Available here:  http://www.newadvent.org/fathers/0410.htm
This document is believed to be written near the end of the Second Century.  The writer's rebuttal to the charge of cannibalism is two-fold.  First, he says his pagan friend suspects the Christians of child-murder and blood drinking because the pagans are accustomed to such violence and so can imagine it in others.  In modern terms, he is saying his pagan friend is guilty of projection.

The second line of defense is that as Christians they have a solid aversion to consuming blood of any kind, animals of course, but especially human.  

So all in all, he is not making a nuanced argument that they partake of a specialized kind of blood-drinking, that is both truly consuming Christ's blood in some literal way and yet not consuming Christ's blood in any literal way that would constitute cannibalism.  He never even reaches the question of the sacred meal.  He just makes a simple denial.  Christians don't consume human blood. Period.

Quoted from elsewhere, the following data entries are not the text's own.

(* ===== verification/Frameworks.v ===== *)
(** * Frameworks of strategies

    [src/oop-framework/RateLimiter_Framework.cpp]: token and leaky buckets behind one
    interface; [src/oop-framework/CloudTiering_LifecyclePolicyManager.cpp]: snapshots moved
    by a provider, with retries; [src/oop-framework/ReplicationFramework.cpp]: writes to the
    replicas that are alive; [src/oop-framework/TransactionManager.cpp]: a table of
    transaction objects.

    An abstract class is a type class; what its users rely on is a class of laws, and the
    theorems about the services hold for every implementation that has them. *)
From S2P Require Import Prelude.
Local Open Scope Z_scope.

(** ** Rate limiting *)

(** [RateLimiterStrategy]: [allowRequest] and [onTimer]. *)
Class RateLimiterStrategy (S : Type) := {
  allowRequest : S → string → option (S * bool);
  onTimer : S → S
}.

(** A strategy gives every client a credit: a request is allowed if there is some and
    uses up one; the timer adds at most [gain]. *)
Class StrategyLaws (S : Type) `{RateLimiterStrategy S} := {
  ok : S → Prop;
  credit : S → string → Z;
  gain : S → Z;
  credit_nonneg s c : ok s → 0 ≤ credit s c;
  allow_spec s c : ok s → ∃ s', allowRequest s c = Some (s', bool_decide (0 < credit s c)) ∧ ok s' ∧ gain s' = gain s ∧
    ∀ c', credit s' c' = credit s c' - if decide (c' = c ∧ 0 < credit s c) then 1 else 0;
  timer_spec s : ok s → ok (onTimer s) ∧ gain (onTimer s) = gain s ∧
    ∀ c, credit s c ≤ credit (onTimer s) c ≤ credit s c + gain s
}.

(** *** The token bucket *)

Record TokenBucket := { tokens : gmap string Z; tb_capacity : Z }.

Definition TokenBucket_make (cap : Z) : TokenBucket := {| tokens := ∅; tb_capacity := cap |}.

Definition token_allow (b : TokenBucket) (client : string) : option (TokenBucket * bool) :=
  let ts := match tokens b !! client with None => <[client := tb_capacity b]> (tokens b) | Some _ => tokens b end in
  let n := default 0 (ts !! client) in
  if n =? 0 then Some ({| tokens := ts; tb_capacity := tb_capacity b |}, false)
  else n' ← checked (n - 1); Some ({| tokens := <[client := n']> ts; tb_capacity := tb_capacity b |}, true).

Definition token_timer (b : TokenBucket) : TokenBucket :=
  {| tokens := (λ _, tb_capacity b) <$> tokens b; tb_capacity := tb_capacity b |}.

#[export] Instance TokenBucket_strategy : RateLimiterStrategy TokenBucket := {| allowRequest := token_allow; onTimer := token_timer |}.

(** *** The leaky bucket *)

Record LeakyBucket := { per_client_queue : gmap string Z; lb_capacity : Z }.

Definition LeakyBucket_make (cap : Z) : LeakyBucket := {| per_client_queue := ∅; lb_capacity := cap |}.

(** [per_client_queue\[client\]] is zero for a new client. *)
Definition leaky_allow (b : LeakyBucket) (client : string) : option (LeakyBucket * bool) :=
  let n := default 0 (per_client_queue b !! client) in
  if n =? lb_capacity b then Some ({| per_client_queue := <[client := n]> (per_client_queue b); lb_capacity := lb_capacity b |}, false)
  else n' ← checked (n + 1); Some ({| per_client_queue := <[client := n']> (per_client_queue b); lb_capacity := lb_capacity b |}, true).

Definition leaky_timer (b : LeakyBucket) : LeakyBucket :=
  {| per_client_queue := (λ pending, if 0 <? pending then pending - 1 else pending) <$> per_client_queue b;
     lb_capacity := lb_capacity b |}.

#[export] Instance LeakyBucket_strategy : RateLimiterStrategy LeakyBucket := {| allowRequest := leaky_allow; onTimer := leaky_timer |}.

(** *** Both have the laws *)

Definition token_ok (b : TokenBucket) : Prop :=
  0 ≤ tb_capacity b ≤ INT_MAX ∧ ∀ c n, tokens b !! c = Some n → 0 ≤ n ≤ tb_capacity b.

Definition token_credit (b : TokenBucket) (c : string) : Z := default (tb_capacity b) (tokens b !! c).

Lemma token_credit_bound b c : token_ok b → 0 ≤ token_credit b c ≤ tb_capacity b.
Proof.
  intros [Hc Ht]. unfold token_credit. destruct (tokens b !! c) as [n|] eqn:E; simpl; [by eapply Ht|lia].
Qed.
(* ===== verification/WorkerPrograms.v ===== *)
(** * Programs of worker threads

    Instances of [Workers]: the parallel breadth-first search
    ([src/algorithms/multiThreadedBFS.cpp]), the web crawler
    ([src/distributed/WebCrawler_multiThreaded.cpp]), the backup pipeline with retries
    ([src/multi-stage-pipeline/Cloud_Backup_Pipeline.cpp]) and the indexer of the search engine
    ([src/multi-stage-pipeline/SearchEngineIndexing.cpp]).

    Each module has the data under the mutex, what a worker does with a task step by step,
    and the calls from outside; the loop of the workers, the notifications and the shutdown
    are those of [Workers].  A theorem says what the program has computed when nothing can
    move any more, whatever the number of threads and their schedule, and that it gets
    there. *)
From Stdlib Require Import Ascii.
From S2P Require Import Prelude Streams Workers.
Local Open Scope nat_scope.

(** ** Breadth-first search *)

Module BFS.

(** [graph\[u\]] of a node without edges is an empty list. *)
Abbreviation Graph := (gmap Z (list Z)).

Definition neighbours (graph : Graph) (node : Z) : list Z := default [] (graph !! node).

Definition addEdge (graph : Graph) (u v : Z) : Graph :=
  let graph := <[u := neighbours graph u ++ [v]]> graph in
  <[v := neighbours graph v ++ [u]]> graph.

(** What a worker that has taken a node still does: print it and visit its neighbours. *)
Inductive Doing := Printing (node : Z) | Visiting (ns : list Z).

(** A step of [process_node]; [visited] is under the mutex. *)
Definition process_node (graph : Graph) (k : Doing) (visited : gset Z) : Outcome Z Doing (gset Z) Z :=
  match k with
  | Printing node => {| goes_on := Some (Visiting (neighbours graph node)); leaves := visited; pushes := []; emits := [node]; signal := Each |}
  | Visiting [] => {| goes_on := None; leaves := visited; pushes := []; emits := []; signal := Each |}
  | Visiting (neighbour :: ns) =>
      if decide (neighbour ∈ visited) then {| goes_on := Some (Visiting ns); leaves := visited; pushes := []; emits := []; signal := Each |}
      else {| goes_on := Some (Visiting ns); leaves := {[neighbour]} ∪ visited; pushes := [neighbour]; emits := []; signal := Each |}
  end.

Definition startBFS (source : Z) (visited : gset Z) : gset Z * list Z * Signal := ({[source]} ∪ visited, [source], Everyone).

Definition Multi_threaded_BFS (graph : Graph) : Program Z Doing (gset Z) Z Z :=
  {| batch := 1; start := λ ts visited, (Printing (hd 0%Z ts), visited); step := process_node graph; call := startBFS; stoppable := true |}.

Section bfs.
Context (graph : Graph).
Abbreviation P := (Multi_threaded_BFS graph).

Definition edge (u v : Z) : Prop := v ∈ neighbours graph u.

Definition pending (h : option Doing) : list Z :=
  match h with Some (Printing node) => neighbours graph node | Some (Visiting ns) => ns | None => [] end.

Definition printing (h : option Doing) : list Z := match h with Some (Printing node) => [node] | _ => [] end.

Record bfs_inv (st : bool) (visited : gset Z) (cs es ts : list Z) (hs : list (option Doing)) (out : list Z) : Prop := {
  bfs_visited v : v ∈ visited ↔ v ∈ es;
  bfs_closed n v : n ∈ ts → edge n v → v ∈ visited ∨ v ∈ (hs ≫= pending);
  bfs_pending v : v ∈ (hs ≫= pending) → ∃ n, n ∈ ts ∧ edge n v;
  bfs_printed : out ++ (hs ≫= printing) ≡ₚ ts;
  bfs_taken n : n ∈ ts → n ∈ es;
  bfs_sources s : s ∈ cs → s ∈ visited;
  bfs_reach v : v ∈ visited → ∃ s, s ∈ cs ∧ rtc edge s v;
  bfs_once : (cs = [] → es = []) ∧ (length cs = 1 → NoDup es)
}.

(** The worker goes from [x] to [y] without printing. *)
Lemma bfs_printing hs t x y out ts :
  hs !! t = Some x → printing x = [] → printing y = [] → out ++ (hs ≫= printing) ≡ₚ ts → out ++ (<[t := y]> hs ≫= printing) ≡ₚ ts.
Proof. intros Hh Ex Ey <-. pose proof (bind_insert_perm printing hs t x y Hh) as E. rewrite Ex, Ey, !app_nil_r in E. by rewrite E. Qed.
Lemma drain_spec fuel pq : length pq ≤ fuel → drain fuel pq ≡ₚ pq ∧ StronglySorted count_le (drain fuel pq).
Proof.
  revert pq. induction fuel as [|fuel IH]; intros pq Hl; simpl; [assert (pq = []) as -> by (apply nil_length_inv; lia); split; [done|constructor]|].
  destruct (decide (pq = [])) as [->|Hne]; [rewrite pop_empty; split; [done|constructor]|].
  destruct (pop_some pq Hne) as (e & r & -> & Hp & Hmin). pose proof (Permutation_length Hp) as Hlen. simpl in Hlen.
  destruct (IH r ltac:(lia)) as [H1 H2]. split; [by rewrite H1|]. constructor; [done|]. rewrite H1. rewrite Hp in Hmin. by apply Forall_cons in Hmin as [_ ?].
Qed.

(** The queue holds the [K] largest of the entries met so far. *)
Record top_inv (K : nat) (all pq dropped : list Count) : Prop := {
  top_all : pq ++ dropped ≡ₚ all;
  top_size : length pq = K `min` length all;
  top_rest d e : d ∈ dropped → e ∈ pq → count_le d e
}.

Lemma keep_inv (K : nat) all pq dropped e :
  (Z.of_nat K ≤ INT_MAX)%Z → top_inv K all pq dropped → ∃ dropped', top_inv K (all ++ [e]) (keep K pq e) dropped'.
Proof.
  intros HK [H1 H2 H3]. pose proof (Permutation_length H1) as Hlen. rewrite length_app in Hlen. unfold keep. rewrite to_size_t_id by lia. rewrite length_app. simpl.
  destruct (Z.ltb_spec K (length pq + 1)%nat) as [Hlt|Hge].
  - destruct (pop_some (pq ++ [e])) as (x & r & -> & Hp & Hmin); [by destruct pq|]. pose proof (Permutation_length Hp) as Hl. rewrite length_app in Hl. simpl in Hl.
    exists (x :: dropped). rewrite Forall_forall in Hmin. split.
    + rewrite <-H1. transitivity ((x :: r) ++ dropped); [solve_Permutation|]. rewrite <-Hp. solve_Permutation.
    + rewrite length_app. simpl. lia.
    + intros d e' [->|Hd]%elem_of_cons He'; [apply Hmin; rewrite Hp; by right|].
      assert (x ∈ pq ++ [e]) as Hx by (rewrite Hp; by left). apply elem_of_app in Hx as [Hx| ->%list_elem_of_singleton].
      * transitivity x; [auto|]. apply Hmin. rewrite Hp. by right.
      * apply H3; [done|]. assert (e :: r ≡ₚ e :: pq) as Hr by (rewrite <-Hp; solve_Permutation). apply Permutation_cons_inv in Hr. by rewrite <-Hr.
  - assert (dropped = []) as -> by (apply nil_length_inv; lia). exists []. rewrite app_nil_r in H1. split; [by rewrite app_nil_r, H1|rewrite !length_app; simpl; lia|].
    by intros d e' []%not_elem_of_nil.
Qed.

Lemma keep_all_inv (K : nat) all pq dropped es :
  (Z.of_nat K ≤ INT_MAX)%Z → top_inv K all pq dropped → ∃ dropped', top_inv K (all ++ es) (fold_left (keep K) es pq) dropped'.
Proof.
  intros HK. revert all pq dropped. induction es as [|e es IH]; intros all pq dropped Hi; simpl; [rewrite app_nil_r; eauto|].
  destruct (keep_inv K all pq dropped e HK Hi) as [d' Hi']. destruct (IH _ _ _ Hi') as [d'' Hi'']. exists d''. by rewrite <-(assoc_L (++)) in Hi''.
Qed.

(** The counts of a bucket. *)
Definition counted (ws : list string) (freq : gmap string Z) : Prop := ∀ w n, freq !! w = Some n ↔ n = occ w ws ∧ (0 < n)%Z.

Lemma count_words_spec ws : (Z.of_nat (length ws) ≤ INT_MAX)%Z → ∃ freq, run_ops count_word ∅ ws = Some freq ∧ counted ws freq.
Proof.
  induction ws as [|w ws IH] using rev_ind; intros Hl.
  { exists ∅. split; [done|]. intros w n. rewrite lookup_empty. change (occ w []) with 0%Z. split; [done|lia]. }
  rewrite length_app in Hl. simpl in Hl. destruct IH as (freq & Hr & Hc); [lia|]. rewrite run_ops_app, Hr. cbn [mbind option_bind run_ops]. unfold count_word.
  assert (default 0%Z (freq !! w) = occ w ws) as ->.
  { destruct (freq !! w) as [n|] eqn:E; simpl; [by apply Hc in E as [-> _]|]. pose proof (occ_nonneg w ws). destruct (decide (occ w ws = 0)%Z); [done|].
    assert (freq !! w = Some (occ w ws)) by (apply Hc; lia). congruence. }
  assert (occ w ws ≤ length ws)%Z as Hle by (unfold occ; pose proof (length_filter (w =.) ws); lia).
  pose proof (occ_nonneg w ws). rewrite checked_ok by int_bounds. cbn [mbind option_bind]. eexists. split; [done|]. intros v n.
  rewrite occ_app, occ_cons. change (occ v []) with 0%Z. rewrite lookup_insert_Some. case_decide as E; subst.
  - split; [intros [[_ <-]|[? _]]; [lia|done]|]. intros [-> _]. left. split; [done|lia].
  - rewrite (Hc v n). split; [intros [[-> _]|[_ ?]]; [done|lia]|]. intros [-> ?]. right. split; [done|lia].
Qed.

Context (Hiter : ∀ m, iterate m ≡ₚ map_to_list m).

(** The entries of a bucket with the words [ws]. *)
Lemma bucket_entries ws freq : counted ws freq →
  ∀ e, e ∈ ((λ x, {| ip := x.1; count := x.2 |}) <$> iterate freq) ↔ count e = occ (ip e) ws ∧ (0 < count e)%Z.
Proof.
  intros Hc e. rewrite Hiter, list_elem_of_fmap. split.
  - intros ([w n] & -> & Hx). apply elem_of_map_to_list, Hc in Hx. done.
  - intros He. exists (ip e, count e). split; [by destruct e|]. by apply elem_of_map_to_list, Hc.
Qed.

Lemma bucket_entries_once freq : NoDup (ip <$> ((λ x, {| ip := x.1; count := x.2 |}) <$> iterate freq)).
Proof. rewrite Hiter, <-list_fmap_compose. apply NoDup_fst_map_to_list. Qed.

Lemma top_loop_spec (K : nat) (bss : list (list string)) all pq dropped :
  (Z.of_nat K ≤ INT_MAX)%Z → Forall (λ ws, Forall is_word ws ∧ (Z.of_nat (length ws) ≤ INT_MAX)%Z) bss → top_inv K all pq dropped →
  ∃ ess pq' dropped', top_loop K (unlines <$> bss) pq = Some pq' ∧ top_inv K (all ++ mjoin ess) pq' dropped' ∧
    Forall2 (λ ws es, NoDup (ip <$> es) ∧ ∀ e, e ∈ es ↔ count e = occ (ip e) ws ∧ (0 < count e)%Z) bss ess.
Proof.
  intros HK Hbs. revert all pq dropped. induction Hbs as [|ws bss [Hw Hl] _ IH]; intros all pq dropped Hi.
  { exists [], pq, dropped. split_and!; [done|simpl; by rewrite app_nil_r|constructor]. }
  rewrite fmap_cons. cbn [top_loop]. rewrite words_unlines by done. destruct (count_words_spec ws Hl) as (freq & -> & Hc). cbn [mbind option_bind].
  destruct (keep_all_inv K all pq dropped ((λ x, {| ip := x.1; count := x.2 |}) <$> iterate freq) HK Hi) as [d1 Hi1].
  destruct (IH _ _ _ Hi1) as (ess & pq' & d' & -> & Hi' & Hf). eexists (_ :: ess), pq', d'. split_and!; [done| |].
  - csimpl. by rewrite (assoc_L (++)).
  - constructor; [|done]. split; [apply bucket_entries_once|by apply bucket_entries].
Qed.
End top.

(** The entries of all buckets. *)
Lemma entries_all hash n ws a m ess :
  Forall2 (λ ws es, NoDup (ip <$> es) ∧ ∀ e, e ∈ es ↔ count e = occ (ip e) ws ∧ (0 < count e)%Z) ((λ i, bucket_words hash n i ws) <$> seq a m) ess →
  NoDup (ip <$> mjoin ess) ∧ ∀ e, e ∈ mjoin ess ↔ a ≤ bucket_of hash n (ip e) < a + m ∧ count e = occ (ip e) ws ∧ (0 < count e)%Z.
Proof.
  revert a ess. induction m as [|m IH]; intros a ess Hf; [apply Forall2_nil_inv_l in Hf as ->; split; [constructor|]; intros e; csimpl; rewrite elem_of_nil; lia|].
  csimpl in Hf. apply Forall2_cons_inv_l in Hf as (es & ess' & (Hn & He) & Hf & ->). destruct (IH (S a) ess' Hf) as [Hn' He'].
  assert (∀ e, e ∈ es ↔ bucket_of hash n (ip e) = a ∧ count e = occ (ip e) ws ∧ (0 < count e)%Z) as He2.
  { intros e. rewrite He, occ_bucket. case_decide; naive_solver lia. }
  csimpl. split.
  - rewrite fmap_app. apply NoDup_app. split_and!; [done| |done]. intros w (e & -> & H1)%list_elem_of_fmap (e' & E & H2)%list_elem_of_fmap.
    apply He2 in H1 as [H1 _]. apply He' in H2 as [H2 _]. rewrite <-E in H2. lia.
  - intros e. rewrite elem_of_app, He2, He'. naive_solver lia.
Qed.

Lemma sorted_reverse {A} (R : relation A) (l : list A) : StronglySorted R l → StronglySorted (flip R) (reverse l).
Proof.
  induction 1 as [|x l _ IH Hx]; [constructor|]. rewrite reverse_cons. apply StronglySorted_app. split_and!; [|done|repeat constructor].
  intros y z Hy ->%list_elem_of_singleton. rewrite elem_of_reverse in Hy. rewrite Forall_forall in Hx. by apply Hx.
Qed.
Lemma zeros_cell n q i j c : cell (replicate n (replicate q zero)) i j = Some c → c = zero.
Proof. unfold cell. intros (row & [-> _]%lookup_replicate & [-> _]%lookup_replicate)%bind_Some. done. Qed.

Lemma starts_ok A B n p q num_threads s :
  rectangle A n p → rectangle B p q → 0 < p → ParallelMatrixMultiplication A B num_threads = Some s →
  ∃ rs, state_ok A B n p q rs s ∧ (rs ≫= rows_of) = seq 0 n.
Proof.
  intros HA HB Hp Hs. unfold ParallelMatrixMultiplication in Hs. destruct HA as [HlA HcA]. destruct (lookup_lt_is_Some_2 B 0) as [B0 HB0]; [destruct HB; lia|]. rewrite HB0 in Hs. cbn [mbind option_bind] in Hs.
  destruct (checked (length A)); [|done]. cbn [mbind option_bind] in Hs. destruct (checked (length A + _)); [|done]. cbn [mbind option_bind] in Hs.
  rewrite (Forall_lookup_1 _ _ _ _ (proj2 HB) HB0), HlA in Hs. set (m := Z.to_nat (Z.max num_threads 1)) in *. assert (0 < m) as Hm by lia.
  set (rs := ranges n (round_up n m) 0 m). exists rs. split; [|by apply all_rows].
  assert (mapM (λ r, multiplyRange A B r.1 r.2) (row_ranges n (round_up n m) 0 m) = Some ((λ r, updates r p q) <$> rs)) as HmapM.
  { destruct (decide (n = 0)) as [->|Hn]; [by destruct m|]. assert (0 < round_up n m) as Hpos by (pose proof (round_up_enough n m Hm); destruct (round_up n m); lia).
    unfold rs. rewrite <-(row_ranges_ranges _ _ _ _ Hpos). generalize (row_ranges n (round_up n m) 0 m). intros l. induction l as [|[b e] l IH]; [done|].
    cbn [mapM]. rewrite (multiplyRange_updates A B n p q) by (done || lia). simpl. simpl in IH. by rewrite IH. }
  rewrite HmapM in Hs. cbn [mbind option_bind] in Hs. injection Hs as <-. split; simpl.
  - split; [by rewrite length_replicate|]. apply Forall_replicate, length_replicate.
  - rewrite <-list_fmap_compose. apply Forall2_fmap_l, Forall_Forall2_diag, Forall_forall. intros r Hr. apply thread_starts; [apply zeros_cell|]. by apply (ranges_bound _ _ _ _ _ Hr).
Qed.

Lemma joined_cells A B n p q rs s i j : state_ok A B n p q rs s → (rs ≫= rows_of) = seq 0 n → joined s = true → i < n → j < q → cell (C s) i j = Some (dot A B p i j).
Proof.
  intros [HC Hth] Hrs Hjoin Hi Hj. assert (i ∈ rs ≫= rows_of) as (r & Hir & (t & Ht)%list_elem_of_lookup)%list_elem_of_bind by (rewrite Hrs; apply elem_of_seq; lia).
  destruct (Forall2_lookup_r _ _ _ _ _ Hth Ht) as (th & Hth' & [_ _ Hw]). destruct (rectangle_cell _ _ _ i j HC Hi Hj) as [c Hc]. rewrite Hc. f_equal.
  rewrite <-(Hw i j c Hir Hj Hc). unfold joined in Hjoin. rewrite forallb_forall in Hjoin. specialize (Hjoin th). destruct (todo th); [done|].
  discriminate Hjoin. apply list_elem_of_In. by eapply list_elem_of_lookup_2.
Qed.
End matrices.


End Matrices.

Surely this is a defense that any good non-denominational Christian might raise even today.  But then by the end of the Second Century, the Roman denomination with all its distinctives had not yet emerged, and we were all just Christians then.

BTW, I apologize for the length of the post.  I tried shortening it several times, but this is what it grew to. I hope you found it useful, despite the length.

Peace,

SR



221 posted on 06/28/2015 10:28:17 PM PDT by Springfield Reformer (Winston Churchill: No Peace Till Victory!)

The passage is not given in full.